Could it be his age? If he is older, maybe the change to a new tank was just to much for him. Sure hope you can help him.


----------



## Fadil13 (Jan 15, 2014)

Farm said:


> I just responded on your cichlid question and here are the answers. I am going to stick to this one now okay? I would quit throwing meds at an unknown problem as that creates more confusion in the tank realy. Also, you really need to flush the Pimafix from the tank, before adding any other meds. That can kill the fish. The AQ salt is also a medication and you are now really polluting that environment. Is he showing signs of bloat? Is he looking puffy? He can go without food for a few days and be fine let his gut sort this out. Check his gill area do you see anything in them? Use a flashlight. I would go with pristine water and a moderate amount of AQ salt in a soak performed in a separate bucket. I would seriously flush that tank water out by doing a series of large water changes while he is in a separate container. Then reacclimate him to the tank. Do the salt soaks 3 times a day. Do you know the amount of AQ to use? Just trying to help.

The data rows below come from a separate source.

(** * SmartContentExtractor: a shallow embedding and its checked properties

    This development embeds [database_operations/smart_extractor.py] in Rocq
    and proves properties of the extraction engine: the pattern registry, the
    matching and cleaning pipeline, the confidence scorer, the document
    classifier, the theme and entity miners and the database field mapper.

    Modelling conventions.
    - A Python [str] is a [string]: a sequence of 8-bit characters.  Character
      classification and case conversion follow Python on the ASCII range;
      characters above 127 are caseless and are neither spaces, digits nor
      word characters.
    - A Python [float] is a binary64 [float] of the kernel, so the arithmetic
      of the scorer is the arithmetic Python performs.
    - A dictionary whose iteration order is observable is an insertion-ordered
      association list ([confidence_scores], the entity map); the other
      dictionaries are [gmap string _].
    - Code that may raise returns an [outcome]: [Ok v] or [Raise e].
    - [re], [datetime.strptime]/[strftime] are library code; the fragment the
      extractor relies on is modelled below ([Module Re], [Module Datetime]).
      [json.dumps] and the wall clock are parameters. *)

From Stdlib Require Import Ascii String List ZArith Lia Bool PrimFloat.
From Stdlib Require DecimalString Uint63.
From stdpp Require Import base option list gmap strings.

Set Warnings "-inexact-float,-abstract-large-number".
Local Open Scope string_scope.
Local Open Scope list_scope.

(** ** Exceptions *)

Inductive exn :=
| ValueError
| KeyError
| ZeroDivisionError
| TypeError
| AttributeError
| ReError.

Inductive outcome (A : Type) :=
| Ok (a : A)
| Raise (e : exn).
Arguments Ok {A} a.
Arguments Raise {A} e.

Thanks - I must have missed your response - I'll flush the tank, and put him back in his 30g tank while I do that...


----------



## navigator black (Jan 3, 2012)

Hmm. His colors look off. I agree with farm, The meds could be a problem. You really have to target them.
I have no idea if Pimafix is a good anti-fungal, but I see no fungus. Here, I would immediately look up Oodinium (velvet disease) a parasite that can fade a fish like that - see if the images you find correspond to anything on the fish. Check along the spine behind the head with a good flashlight. 
Other than that, it seems like a wait and see after the meds are at least reduced in the water column. It'll take time to eliminate them. If it is Oodinium sp parasites though, those meds will probably not go well with the effective treatments.


----------



## Fadil13 (Jan 15, 2014)

When I replied last time, I just got home and didn't get a chance to look at my guy - He looks much better today. He always recognizes me and did his normal glass dance. I'm not willing to move him right now, because that always stresses him out. He's the only one in the 75g tank so I did another 50-60% WC to flush out some of the medication. I use to regularly put aquarium salt in the tank doing my weekly WCs. Read somewhere it helps relieve stress. I stopped when I read somewhere it didn't. So I decided to do it every now and then. Haven't used salt in months. I've been doing regularly WCs since he's been under the weather. He always loves when I change the water. He still attacked the gravel cleaner as usual, so that's hope. 

He's always been a picky eater, won't eat anything but the Large Cichlids Gold Pellet Fish Food by Hikari. He only eat about 4-5 of them once a day. I was glad he ate a little Metrodidazole & garlic flakes today, but I'm hoping that's because he getting hungry. I'm leaning toward Vreugy 1st comment about being constipated. 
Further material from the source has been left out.